The increase in revenue for the quarter and year to date was driven by Aitken Creek. Also reflected in the year-to-date increase was the contribution from Aitken Creek in the first quarter of 2017, due to its acquisition occurring in April 2016.

Earnings

The increase in earnings for the quarter and year to date was primarily due to higher earnings from Aitken Creek associated with the unrealized gains on the mark-to-market of derivatives period over period.

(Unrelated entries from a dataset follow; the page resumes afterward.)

(** * Movie recommender: ranking and filtering over a fixed catalog

    A shallow embedding of [git.py]: the two API helpers
    ([fetch_movie_details], [fetch_trailer]), the similarity ranking
    ([recommend]) and the catalog scan ([filter_movies_by_criteria]).

    Conventions of the embedding.
    - The module globals [movies] (a DataFrame with the columns [movie_id]
      and [title], carrying the default positional index) and [similarity]
      (a matrix of floats) are the section variables of the same names:
      a list of rows and a list of rows of scores.
    - Python floats are finite here and are represented by the rational
      they denote ([Qc]); the program only compares them.
    - The remote API is an oracle: the decoded body a request answers with,
      as a function of the movie id.  Every request is recorded in a log,
      which is the state threaded through the program.
    - Exceptions are values: a computation returns [inl e] when it raises. *)

From stdpp Require Import base numbers list strings gmap sorting.
From Stdlib Require Import QArith Qcanon.

Local Open Scope Z_scope.

(** ** Values *)

Inductive exn : Type :=
  | IndexError
  | KeyError
  | ValueError
  | TypeError
  | RequestException.

(** A row of the [movies] DataFrame. *)
Record movie : Type := Movie { movie_id : Z; title : string }.

(** What [data.get('vote_average', 'N/A')] can evaluate to: a JSON number,
    a string (the literal ['N/A'] among them) or [None]. *)
Inductive rating : Type :=
  | RNum (q : Qc)
  | RStr (s : string)
  | RNull.

(** The tuple returned by [fetch_movie_details]. *)
Record details : Type := Details {
  d_poster : string;
  d_genres : string;
  d_rating : rating;
  d_cast : string
}.

(** The dictionary appended to [recommendations] and to [matched]. *)
Record enriched : Type := Enriched {
  Title : string;
  Poster : string;
  Genres : string;
  Rating : rating;
  Cast : string;
  Trailer : string
}.

(** The body of the details endpoint after [response.json()], reduced to
    the keys the program reads: ['poster_path'], the ['name'] of every entry
    of ['genres'], ['vote_average'] and the ['name'] of every entry of
    ['credits']['cast'].  An absent key is [None] (or the empty list, which
    is the default the program passes to [get]). *)
Record movie_data : Type := MovieData {
  poster_path : option string;
  genre_names : list string;
  vote_average : option rating;
  cast_names : list string
}.

(** One entry of the ['results'] list of the videos endpoint: a dictionary. *)
Abbreviation video := (gmap string string).

(** A request to the remote API. *)
Inductive event : Type :=
  | GetMovie (id : Z)
  | GetVideos (id : Z).

(** ** Computations: a log of requests and an exception *)

Definition M (A : Type) : Type := list event → (exn + A) * list event.

Definition ret {A} (a : A) : M A := λ log, (inr a, log).

Definition bind {A B} (c : M A) (k : A → M B) : M B :=
  λ log, match c log with
         | (inr a, log') => k a log'
         | (inl e, log') => (inl e, log')
         end.

Definition raise {A} (e : exn) : M A := λ log, (inl e, log).

Definition request (e : event) : M unit := λ log, (inr tt, log ++ [e]).

(** [o] when it is there, the exception [e] otherwise. *)
Definition or_raise {A} (e : exn) (o : option A) : M A :=
  match o with Some a => ret a | None => raise e end.

Declare Scope prog_scope.
Delimit Scope prog_scope with prog.
Notation "x <- c ;; k" := (bind c (λ x, k))
  (at level 100, c at next level, right associativity) : prog_scope.
Notation "c ;;; k" := (bind c (λ _, k))
  (at level 100, right associativity) : prog_scope.
Local Open Scope prog_scope.

(** [for x in xs: ys.append(f x)], the list [ys] being returned at the end. *)
Fixpoint for_each {A B} (f : A → M B) (xs : list A) : M (list B) :=
  match xs with
  | [] => ret []
  | x :: xs' => y <- f x ;; ys <- for_each f xs' ;; ret (y :: ys)
  end.

(** ** Python built-ins *)

(** [p] is an initial segment of [s]. *)
Fixpoint starts_with (p s : string) : bool :=
  match p, s with
  | EmptyString, _ => true
  | String a p', String b s' => if Ascii.eqb a b then starts_with p' s' else false
  | String _ _, EmptyString => false
  end.

(** [needle in hay] on strings. *)
Fixpoint contains (needle hay : string) : bool :=
  starts_with needle hay ||
  match hay with
  | EmptyString => false
  | String _ hay' => contains needle hay'
  end.

(** [list(enumerate(row))]. *)
Definition enumerate {A} (row : list A) : list (nat * A) := imap pair row.

(** The bound [i] of a slice of a sequence of length [len], as Python
    normalises it: a negative bound counts from the end, and every bound is
    clipped to the sequence. *)
Definition slice_bound (len i : Z) : Z :=
  if i <? 0 then Z.max (len + i) 0 else Z.min i len.

(** [l[start:stop]]. *)
Definition py_slice {A} (l : list A) (start stop : Z) : list A :=
  let len := Z.of_nat (length l) in
  let a := slice_bound len start in
  let b := slice_bound len stop in
  take (Z.to_nat (b - a)) (drop (Z.to_nat a) l).

(** [sorted(l, reverse=True, key=lambda x: x[1])].  Python's sort is stable,
    also with [reverse=True]: the keys come out in non-increasing order and
    elements with equal keys keep the order they had in [l].  On finite
    floats that fixes the result, which is computed here by insertion: the
    head of the list goes before the first element whose key is not larger. *)
Fixpoint insert_desc {A} (x : A * Qc) (l : list (A * Qc)) : list (A * Qc) :=
  match l with
  | [] => [x]
  | y :: l' => if bool_decide (x.2 < y.2)%Qc then y :: insert_desc x l' else x :: l
  end.

Definition sorted_desc {A} (l : list (A * Qc)) : list (A * Qc) :=
  foldr insert_desc [] l.

(** [", ".join(names)]. *)
Definition join_comma (names : list string) : string := String.concat ", " names.

(** [d[k]] on a dictionary. *)
Definition getitem (d : video) (k : string) : exn + string :=
  match d !! k with Some v => inr v | None => inl KeyError end.

(** ** Notions the properties are stated with *)

(** [needle] occurs in [hay]. *)
Definition substring_of (needle hay : string) : Prop :=
  ∃ pre post, hay = pre +:+ needle +:+ post.

(** The descending order of a ranking: a larger score first and, at equal
    scores, the earlier position first. *)
Definition ranks_before (a b : nat * Qc) : Prop :=
  (b.2 < a.2)%Qc ∨ (a.2 = b.2 ∧ (a.1 < b.1)%nat).

(** The score at position [p] of [row] is larger than every score before it
    and at least every score after it. *)
Definition ranks_first (row : list Qc) (p : nat) : Prop :=
  ∃ self, row !! p = Some self ∧
    ∀ j s, row !! j = Some s →
      ((j < p)%nat → (s < self)%Qc) ∧ ((p < j)%nat → (s ≤ self)%Qc).

(** The entry [v] of a videos response is a trailer on YouTube. *)
Definition is_trailer (v : video) : Prop :=
  v !! "type" = Some "Trailer" ∧ v !! "site" = Some "YouTube".

(** The entry [v] has the keys the loop of [fetch_trailer] subscripts. *)
Definition has_keys (v : video) : Prop :=
  is_Some (v !! "type") ∧
  (v !! "type" = Some "Trailer" →
     is_Some (v !! "site") ∧ (v !! "site" = Some "YouTube" → is_Some (v !! "key"))).

(** ** Sample data *)

(** [str.lower] on ASCII letters. *)
Fixpoint lower_ascii (s : string) : string :=
  match s with
  | EmptyString => EmptyString
  | String c s' =>
      let n := Ascii.nat_of_ascii c in
      String (if ((65 <=? n) && (n <=? 90))%nat then Ascii.ascii_of_nat (n + 32) else c)
             (lower_ascii s')
  end.

(** A [float] on strings for data in which no string denotes a number. *)
Definition no_numeral (s : string) : option Qc := None.

Definition sample_movies : list movie :=
  [Movie 1 "A"; Movie 2 "B"; Movie 3 "C"].

Definition sample_similarity : list (list Qc) :=
  [[Q2Qc 1; Q2Qc (8 # 10); Q2Qc (3 # 10)];
   [Q2Qc (8 # 10); Q2Qc 1; Q2Qc (5 # 10)];
   [Q2Qc (3 # 10); Q2Qc (5 # 10); Q2Qc 1]].

(** Two rows that are as similar to each other as each is to itself. *)
Definition twin_movies : list movie := [Movie 1 "A"; Movie 2 "B"].

Definition twin_similarity : list (list Qc) :=
  [[Q2Qc 1; Q2Qc 1]; [Q2Qc 1; Q2Qc 1]].

(** Bodies of the details endpoint: the second lacks ['vote_average'], and
    the request for any id above 3 fails. *)
Definition sample_get_movie (id : Z) : option movie_data :=
  if id =? 1 then
    Some (MovieData (Some "/a.jpg") ["Action"; "Drama"] (Some (RNum (Q2Qc (75 # 10)))) ["Ann"; "Bob"])
  else if id =? 2 then
    Some (MovieData None ["Comedy"] None ["Cid"])
  else if id =? 3 then
    Some (MovieData (Some "/c.jpg") ["Action"] (Some (RNum (Q2Qc (61 # 10)))) ["Dee"])
  else None.

(** Bodies of the videos endpoint: a teaser before a trailer; a trailer whose
    entry lacks ['key']; no ['results'] at all; a failed request. *)
Definition sample_get_videos (id : Z) : option (option (list video)) :=
  if id =? 1 then
    Some (Some [ {[ "type" := "Teaser"; "site" := "YouTube"; "key" := "t1" ]};
                 {[ "type" := "Trailer"; "site" := "YouTube"; "key" := "abc" ]};
                 {[ "type" := "Trailer"; "site" := "YouTube"; "key" := "xyz" ]} ])
  else if id =? 2 then
    Some (Some [ {[ "type" := "Trailer"; "site" := "YouTube" ]} ])
  else if id =? 3 then Some None
  else None.

Section Program.

(** [str.lower]. *)
Variable lower : string → string.

(** [float(s)] on a string: the number [s] denotes, if it denotes one. *)
Variable str_to_float : string → option Qc.

(** The details endpoint: the decoded body, or [None] when
    [requests.get], [raise_for_status] or [json] raises or the body lacks
    what the program subscripts. *)
Variable get_movie : Z → option movie_data.

(** The videos endpoint: [None] when the request or the decoding raises;
    otherwise the value of the key ['results'], if the body has it. *)
Variable get_videos : Z → option (option (list video)).

Variable movies : list movie.
Variable similarity : list (list Qc).

(** [float(rating)]. *)
Definition float (r : rating) : exn + Qc :=
  match r with
  | RNum q => inr q
  | RStr s => match str_to_float s with Some q => inr q | None => inl ValueError end
  | RNull => inl TypeError
  end.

Also reflected in the year-to-date increase was the contribution from Aitken Creek in the first quarter of 2017.

CORPORATE AND OTHER (1)

----------------------------------------------------------------------------
Financial Highlights
Periods Ended September 30                   Quarter            Year-to-date
($ millions)                   2017    2016 Variance   2017    2016 Variance
----------------------------------------------------------------------------
Revenue                           -       2      (2)      1       7      (6)
Operating Expenses              (23)      8     (31)     (1)     61     (62)
Depreciation and
 Amortization                     -       1      (1)      1       3      (2)
Other Income, Net                 2       1       1       4       5      (1)
Finance Charges                  47      47       -     144     109      35
Income Tax Recovery             (28)    (22)     (6)    (91)    (56)    (35)
----------------------------------------------------------------------------
                                  6     (31)     37     (48)   (105)     57
Preference Share Dividends       16      22      (6)     49      59     (10)
----------------------------------------------------------------------------
Corporate and Other             (10)    (53)     43     (97)   (164)     67
----------------------------------------------------------------------------
(1) Includes Fortis net Corporate expenses and non-regulated holding company
    expenses

The decrease at Corporate and Other for the quarter and year to date was primarily due to lower operating expenses, a higher income tax recovery and lower preference share dividends. The year-to-date decrease was partially offset by higher finance charges.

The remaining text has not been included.